Jacqueline Kennedy Onassis: Generosity Abroad and in the Arts
An American icon of style and cultural refinement while her husband was alive, in 1963 Jacqueline Kennedy would become “the world’s most famous widow” upon John F. Kennedy’s assassination by her side in Dallas. She went on to be an ambassador for her husband’s ideals, visiting Cambodia on a diplomatic mission in 1967 and overseeing the founding of the John F. Kennedy Library in Boston. Tragedy continued to plague Jackie Kennedy and her family: In 1968, her brother-in-law Robert F. Kennedy was assassinated and in 1975, after just seven years of marriage to tycoon Aristotle Onassis, Jackie became a widow for the second time. Faced with grief that even the strongest of us might submit to, Jackie never stopped giving back. Pursuing a lifelong love of literature, she ignited an all-new second career as an influential book editor in New York, publishing authors such as Diana Vreeland, Louis Auchincloss, George Plimpton, and even pop legend Michael Jackson with “Moonwalk.” With the same eye for history and culture she brought to appointing the White House during the Camelot years, Jackie also became an advocate for historic preservation, notably saving the iconic Grand Central Terminal from destruction in New York. Eve Pollard‘s book, “Jack’s Widow,” paints a heartfelt (and dishy) portrait of a woman whose professional and personal generosity defined her.
Donna Karan: A Fashion Force for ‘Real Women’

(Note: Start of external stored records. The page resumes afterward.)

(* ===== verification/EtcdExamples.v ===== *)
(** * A registry on an etcd in memory

    Concrete codecs and a fresh server, on which the theorems about etcd are
    instantiated; and a run of two engines, one of which crashes. *)

From stdpp Require Import base list gmap strings.
From Stdlib Require Import Ascii ZArith.
From S2P Require Import Prelude GoStrings GoPath Pkg UnitFile UnitSerial Job Machine Cluster Engine Api Etcd Lease Leadership EtcdLease EtcdRegistry EtcdSchedule EtcdStore EtcdInvariant EtcdViews EtcdLeadership.

(** ** Codecs *)

(** The bits of a number, as text. *)
Fixpoint bits (p : positive) : string :=
  match p with
  | xH => ""
  | xO p => String "0" (bits p)
  | xI p => String "1" (bits p)
  end.

Fixpoint unbits (s : string) : option positive :=
  match s with
  | "" => Some xH
  | String a s =>
      if decide (a = "0"%char) then xO <$> unbits s
      else if decide (a = "1"%char) then xI <$> unbits s
      else None
  end.

Lemma unbits_bits p : unbits (bits p) = Some p.
Proof. induction p as [p IH|p IH|]; cbn; rewrite ?IH; done. Qed.

(** Values of a countable type, written as the bits of their number. *)
Definition bits_json A `{Countable A} : JSON A.
Proof.
  refine {| marshal a := Ok (bits (encode a)); unmarshal b := unbits b ≫= decode; json_ok _ := True |}.
  intros a _. exists (bits (encode a)). split; [done|]. rewrite unbits_bits. cbn. apply decode_encode.
Defined.

#[export] Instance jobModel_eq_dec : EqDecision jobModel.
Proof. solve_decision. Defined.

#[export] Instance jobModel_countable : Countable jobModel.
Proof. refine (inj_countable' (λ j, (j.(jm_Name), j.(jm_UnitHash))) (λ '(n, h), mkJobModel n h) _). by intros []. Defined.

#[export] Instance unitModel_eq_dec : EqDecision unitModel.
Proof. solve_decision. Defined.

#[export] Instance unitModel_countable : Countable unitModel.
Proof. refine (inj_countable' um_Raw mkUnitModel _). by intros []. Defined.

#[export] Instance MachineState_countable : Countable MachineState.
Proof.
  refine (inj_countable' (λ m, (m.(ID), m.(PublicIP), m.(Metadata), m.(Capabilities), m.(Machine.Version)))
    (λ '(i, p, md, c, v), mkMachineState i p md c v) _). by intros [].
Defined.

#[export] Instance unitStateModel_eq_dec : EqDecision unitStateModel.
Proof. solve_decision. Defined.

#[export] Instance unitStateModel_countable : Countable unitStateModel.
Proof.
  refine (inj_countable' (λ u, (u.(usm_LoadState), u.(usm_ActiveState), u.(usm_SubState), u.(usm_MachineState), u.(usm_UnitHash)))
    (λ '(l, a, s, m, h), mkUnitStateModel l a s m h) _). by intros [].
Defined.

#[export] Instance etcdLeaseMetadata_eq_dec : EqDecision etcdLeaseMetadata.
Proof. solve_decision. Defined.

#[export] Instance etcdLeaseMetadata_countable : Countable etcdLeaseMetadata.
Proof. refine (inj_countable' (λ m, (m.(lm_MachineID), m.(lm_Version))) (λ '(i, v), mkLeaseMetadata i v) _). by intros []. Defined.

#[local] Instance job_json : JSON jobModel := bits_json jobModel.
#[local] Instance unit_json : JSON unitModel := bits_json unitModel.
#[local] Instance machine_json : JSON MachineState := bits_json MachineState.
#[local] Instance state_json : JSON unitStateModel := bits_json unitStateModel.
#[local] Instance lease_json : JSON etcdLeaseMetadata := bits_json etcdLeaseMetadata.
#[local] Existing Instance canonical_range.
#[local] Existing Instance merge_go_sort.

(** ** A fresh server *)

Definition prefix : string := "/_coreos.com/fleet".

Definition fresh : mem_etcd := mkMemEtcd 0 0 {[ [] := dir_node ]}.

Lemma fresh_wf : mem_wf fresh.
Proof.
  split_and!; [done|apply lookup_singleton_eq|]. intros l n H. cbn in H. apply lookup_singleton_Some in H as [<- <-].
  split_and!; [constructor|done|done|]. intros l' x E. by destruct l'.
Qed.

Lemma fresh_at l : mem_at fresh l = if decide (l = []) then Some dir_node else None.
Proof.
  unfold mem_at. cbn. case_decide as H; [subst l; by rewrite lookup_singleton_eq|]. by rewrite lookup_singleton_ne.
Qed.

Lemma fresh_registry : registry_empty prefix fresh.
Proof.
  assert (∀ l, file_at prefix fresh l = None) as Hno.
  { intros l. unfold file_at. cbn [kv_at mem_view]. rewrite fresh_at, decide_False; [done|]. by destruct l. }
  split; [|auto]. split; [apply fresh_wf|]. intros l Hl. split.
  - intros l' n _ _. cbn [kv_at mem_view]. rewrite fresh_at. case_decide; [|done]. by intros [= <-].
  - by rewrite Hno.
Qed.

(** The first 20 bytes of the text, padded: a digest of the right length. *)
#[local] Instance ex_digest : Digest.
Proof.
  refine {| sha1_sum := λ s, str_take 20 (s +:+ "00000000000000000000") |}.
  intros s. rewrite str_length_take, str_length_app.
  change (String.length "00000000000000000000") with 20. lia.
Defined.


Lemma prefix_rooted : has_prefix "/" prefix = true.
Proof. done. Qed.

Lemma prefix_good : Forall good_elem (path_elems prefix).
Proof. apply (bool_decide_eq_true_1 _). vm_compute. reflexivity. Qed.

(** ** Units *)

Definition web_file : UnitFile :=
  NewUnitFromOptions [mkUnitOption "Unit" "Description" "web"; mkUnitOption "Service" "ExecStart" "/usr/bin/web -p 80";
                      mkUnitOption "X-Fleet" "Conflicts" "web@*.service"].

Definition web : Unit := mkUnit "web.service" web_file JobStateLaunched.

Lemma web_file_ok : unit_file_ok web_file.
Proof. apply (bool_decide_unpack _). vm_compute. exact I. Qed.

Lemma web_good : good_elem web.(UName).
Proof. by split_and!. Qed.

Lemma web_storable : storable prefix fresh web.
Proof. split_and!; [apply web_good|done|done|apply web_file_ok|]. left. apply fresh_registry. apply leaf_unit, hash_good. Qed.

(** A unit whose sections are mixed, and that is read back in order. *)
Definition mixed_file : UnitFile :=
  NewUnitFromOptions [mkUnitOption "Unit" "Description" "web"; mkUnitOption "Service" "ExecStart" "/usr/bin/web";
                      mkUnitOption "Unit" "After" "db.service"].
Definition mixed : Unit := mkUnit "web.service" mixed_file JobStateLaunched.

Lemma CreateUnit_roundtrip_witness :
  (let '(s', r) := er_CreateUnit prefix web fresh in r = Ok tt ∧ er_Unit prefix web.(UName) s' = Ok (Some web)) ∧
  (let '(s', r) := er_CreateUnit prefix mixed fresh in r = Ok tt ∧
   er_Unit prefix mixed.(UName) s' = Ok (Some (mkUnit "web.service"
     (NewUnitFromOptions [mkUnitOption "Unit" "Description" "web"; mkUnitOption "Unit" "After" "db.service";
                          mkUnitOption "Service" "ExecStart" "/usr/bin/web"]) JobStateLaunched))).
Proof.
  assert (∀ u, file_at prefix fresh (unit_leaf (UnitFile_Hash u)) = None ∨ file_stored prefix fresh u) as Hno
    by (intros u; left; apply fresh_registry, leaf_unit, hash_good).
  split.
  - pose proof (CreateUnit_roundtrip prefix prefix_rooted prefix_good fresh web (proj1 fresh_registry) web_good I I
      (proj1 (proj2 web_file_ok)) (Hno _) eq_refl) as H.
    destruct (er_CreateUnit prefix web fresh) as [s' r]. destruct H as (-> & _ & _ & H). split; [done|apply H, web_file_ok].
  - pose proof (CreateUnit_roundtrip prefix prefix_rooted prefix_good fresh mixed (proj1 fresh_registry) web_good I I) as H.
    destruct (er_CreateUnit prefix mixed fresh) as [s' r]. destruct H as (-> & _ & H & _);
      [apply (bool_decide_unpack _); vm_compute; exact I|apply Hno|reflexivity|]. split; [done|exact H].
Defined.

(** The unit is created, scheduled to [m1] and said to run there. *)
Definition created : mem_etcd := (er_CreateUnit prefix web fresh).1.
Definition placed : mem_etcd := (er_ScheduleUnit prefix "web.service" "m1" created).1.
Definition running : mem_etcd := (er_UnitHeartbeat prefix "web.service" "m1" (5 * second) placed).1.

Fate doesn’t always deliver love in the easiest ways: Fashion designer Donna Karan met and fell in love with her second husband, Stephan Weiss, at the engagement party for her first marriage to her childhood sweetheart Mark Karan. It would be a decade, including the birth of a daughter and a divorce, before Karan and Weiss were married. In 1988, Karan secured a place atop the fashion world with the launch of DKNY, her affordable fashion line designed for professional, real-world women (as opposed to whippet-thin models). Weiss and Karan were co-CEOs of the Donna Karan Company until his death of lung cancer in 2001. Karan hasn’t stopped designing and being a force for fashion that serves professional women in the 12 years since, sharing her thoughts about her own life and the world on her blog. She wrote a tribute to her late husband called “Stephan Weiss: Connecting the Dots” soon after he passed away. In her book, “The Journey of a Woman: 20 Years of Donna Karan,” Ingrid Sischy tours Karan’s career in both prose and pictures.